What to produce
Only the lines holding "script" are wanted; find them in the listing and return each one.

Data shown
Lemma local_stk_copy p : local p stk_copy.
Proof. apply local_pure. intros s a s' H. injection H as _ <-. reflexivity. Qed.

Lemma local_bind {A B} p (m : M A) (k : A -> M B) :
  local p m -> (forall a, local p (k a)) -> local p (bind m k).
Proof.
  intros Hm Hk s pk b s' Hp H.
  apply bind_Ok in H as (a & s1 & H1 & H2).
  destruct (Hm s pk a s1 Hp H1) as (pk1 & -> & Hf1).
  assert (heap (setHeap (<[p := pk1]> (heap s)) s) !! p = Some pk1) as Hp1.
  { simpl. apply list_lookup_insert_eq. eapply lookup_lt_Some. exact Hp. }
  destruct (Hk a _ pk1 b s' Hp1 H2) as (pk2 & -> & Hf2).
  exists pk2. split; [|eapply frame_trans; eassumption].
  unfold setHeap. simpl. rewrite list_insert_insert_eq. reflexivity.
Qed.

Lemma local_loadBuild p q : local p (loadBuild q).
Proof.
  unfold loadBuild. apply local_bind; [apply local_load|].
  intros a. apply local_lift.
Qed.

Lemma local_modify p (f : Package -> Package) :
  (forall pk, frame pk (f pk)) -> local p (modify p f).
Proof.
  intros Hf s pk a s' Hp H. unfold modify in H. rewrite Hp in H.
  injection H as _ <-. exists (f pk). split; [reflexivity|apply Hf].
Qed.

Lemma frame_setError e pk : e <> None -> frame pk (setError e pk).
Proof. intros He. split; simpl; auto. Qed.

Lemma frame_setErrorPos f pk : frame pk (setError (option_map f (Error pk)) pk).
Proof.
  split; simpl; auto. destruct (Error pk); simpl; [discriminate|auto].
Qed.

Lemma frame_setLoadedDeps b pk : frame pk (setLoadedDeps b pk).
Proof. split; simpl; auto. Qed.

Lemma frame_setDeps d pk : frame pk (setDeps d pk).
Proof. split; simpl; auto. Qed.

Lemma local_recordImportError env p msg path :
  local p (recordImportError env p msg path).
Proof.
  unfold recordImportError.
  apply local_bind; [apply local_stk_copy|]. intros stack.
  apply local_bind.
  { apply local_modify. intros pk. apply frame_setError. discriminate. }
  intros _. apply local_bind; [apply local_loadBuild|]. intros b.
  destruct (default [] (build.ImportPos b !! path)); [apply local_ret|].
  apply local_modify. intros pk. apply frame_setErrorPos.
Qed.
(** *** Elapsed seconds *)

Lemma handleEnableCamera_seconds m c : seconds (handleEnableCamera m c) = seconds c.
Proof. destruct m; reflexivity. Qed.

(** The stop path, field by field. *)
Lemma stopTimerAndCamera_fields c :
  stopTimerAndCamera c =
  {| seconds := seconds c; isRunning := false; isOnline := isOnline c;
     cameraEnabled := false; isUserPresent := None; cameraError := cameraError c;
     videoRef := (fun _ => {| srcObject := None |}) <$> videoRef c;
     streamRef := None;
     live := match streamRef c with
             | Some stream => stopTracks stream (live c)
             | None => live c
             end;
     sampler := sampler c; cancelled := cancelled c; closures := closures c;
     mounted := mounted c; pending := pending c |}.
Proof.
  unfold stopTimerAndCamera.
  destruct c as [? ? ? ? ? ? [v|] [stream|] ? ? ? ? ? ?]; reflexivity.
Qed.

Lemma stopTimerAndCamera_seconds c : seconds (stopTimerAndCamera c) = seconds c.
Proof. now rewrite stopTimerAndCamera_fields. Qed.

Lemma handleToggle_seconds m c : seconds (handleToggle m c) = seconds c.
Proof.
  unfold handleToggle. destruct (negb (isRunning c)).
  - destruct (negb (cameraEnabled c)); simpl; auto using handleEnableCamera_seconds.
  - apply stopTimerAndCamera_seconds.
Qed.

Lemma unmount_seconds c : seconds (unmount c) = seconds c.
Proof.
  effects. destruct (sampler c); simpl; destruct (streamRef c); reflexivity.
Qed.

Lemma resume_seconds w a c : seconds (resume w a c) = seconds c.
Proof. unfold resume. destruct (mounted c), w, a; reflexivity. Qed.
(** * The py-arrakis cookbook, embedded

    [examples/cookbook.py] drives a remote sandbox-VM service through the
    [py_arrakis] SDK.  The script is embedded here as computations in a
    small state-and-error monad that also records what the script does
    (lines printed, sleeps, HTTP exchanges), so that the statements of the
    design document can be read off the recorded trace.

    The SDK package itself ([SandboxManager], [Sandbox]) is not part of the
    sources; its methods are modelled from the design document and marked
    as such. *)

From Stdlib Require Import List String Ascii ZArith Bool Lia.
Import ListNotations.

Set Warnings "-register-all".

Local Open Scope Z_scope.
Local Open Scope list_scope.

(* ================================================================== *)
(** ** Python values *)

(** The values [response.json()] can produce.  Numbers are kept as their
    literal: the cookbook never computes with one. *)
Inductive pyval : Type :=
| PNone
| PBool (b : bool)
| PNum (literal : string)
| PStr (s : string)
| PList (items : list pyval)
| PDict (items : list (string * pyval)).

(** A [requests.Response] as far as the cookbook looks at it: the status
    line and what [.json()] gives ([None] when the body is not JSON). *)
Record response : Type := mkResponse {
  status_code : Z;
  json_body : option pyval
}.

(** Exceptions.  [HTTPError] is [requests.HTTPError] with its [response]
    attribute (which the library allows to be [None]); [ConnectionError]
    is the transport failure of [requests]; the next group are the
    built-in errors the cookbook's own expressions can raise;
    [KeyboardInterrupt] and [SystemExit] derive from [BaseException]
    only. *)
Inductive exn : Type :=
| HTTPError (resp : option response)
| ConnectionError
| JSONDecodeError
| KeyError (key : string)
| TypeError
| AttributeError
| IndexError
| OtherException (name : string)
| KeyboardInterrupt
| SystemExit.

(** [isinstance(e, requests.HTTPError)] *)
Definition is_HTTPError (e : exn) : bool :=
  match e with
  | HTTPError _ => true
  | _ => false
  end.

(** [isinstance(e, Exception)] *)
Definition is_Exception (e : exn) : bool :=
  match e with
  | KeyboardInterrupt | SystemExit => false
  | _ => true
  end.

Inductive outcome (A : Type) : Type :=
| Ok (a : A)
| Err (e : exn).
Arguments Ok {A} a.
Arguments Err {A} e.

(* ------------------------------------------------------------------ *)
(** *** The dictionary and sequence operations the cookbook uses *)

Fixpoint dict_lookup (items : list (string * pyval)) (k : string) : option pyval :=
  match items with
  | [] => None
  | (k', v) :: rest => if String.eqb k' k then Some v else dict_lookup rest k
  end.
(** C5: when the request is valid, the session is authenticated and the
    URL is not cached, a rejection of [goto], or of [content] after
    [goto] resolved, is caught: the answer is 500 "Failed to fetch form".
    The failure stays in that request: the process has not exited, the
    transport and the session are as before, nothing was cached, and
    every request that follows is answered. *)
Theorem fetch_failure_is_local req u st b p :
  query req !! "url" = Some (QString u) -> u <> "" ->
  browser st = Some b -> persistentPage st = Some p ->
  formCache st !! u = None ->
  (exists w e, exec (Goto p u "domcontentloaded") (world st) = (w, Rejected e)) \/
  (exists w1 w2 e,
      exec (Goto p u "domcontentloaded") (world st) = (w1, Resolved tt) /\
      exec (Content p) w1 = (w2, Rejected e)) ->
  exists st',
    run (fetchFormHandler req fresh) st = (st', Resolved fetch_error) /\
    same_process st st' /\
    formCache st' = formCache st /\
    forall reqs, exists st'' rs,
      serve reqs st' = (st'', rs) /\ length rs = length reqs /\
      Forall (fun r => exists res, r = Resolved res /\ is_Some (sent res)) rs /\
      same_process st st''.
Proof.
  intros Hq Hu Hb Hp Hmiss Hfail.
  assert (exists st',
    run (fetchFormHandler req fresh) st = (st', Resolved fetch_error) /\
    same_process st st' /\ formCache st' = formCache st) as (st' & Hrun & Hsame & Hcache).
  { rewrite (handler_valid req u Hq Hu).
    destruct st as [b0 p0 cache w tr l x]; simpl in *; subst b0 p0.
    rewrite !held_true. simpl. rewrite (Map_has_miss _ _ Hmiss). simpl.
    unfold issue; simpl.
    destruct Hfail as [(w1 & e & Hgoto) | (w1 & w2 & e & Hgoto & Hcontent)];
      rewrite Hgoto; simpl.
    - eexists; split; [reflexivity|]. repeat split.
    - unfold issue; simpl. rewrite Hcontent. simpl.
      eexists; split; [reflexivity|]. repeat split. }
  exists st'. repeat (split; [assumption|]).
  intros reqs. destruct (serve_total reqs st') as (st'' & rs & Hs & Hlen & Hall & Hsame').
  exists st'', rs. repeat (split; [assumption|]).
  eapply same_process_trans; eassumption.
Qed.

(** *** Startup *)

Lemma respects_bind R {A B} (m : Prog W A) (k : A -> Prog W B) :
  respects R m -> (forall a, respects R (k a)) -> respects R (bind m k).
Proof.
  intros Hm Hk. induction Hm; simpl; try constructor; auto.
Qed.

Problem solution
    [py_arrakis] SDK.  The script is embedded here as computations in a
    small state-and-error monad that also records what the script does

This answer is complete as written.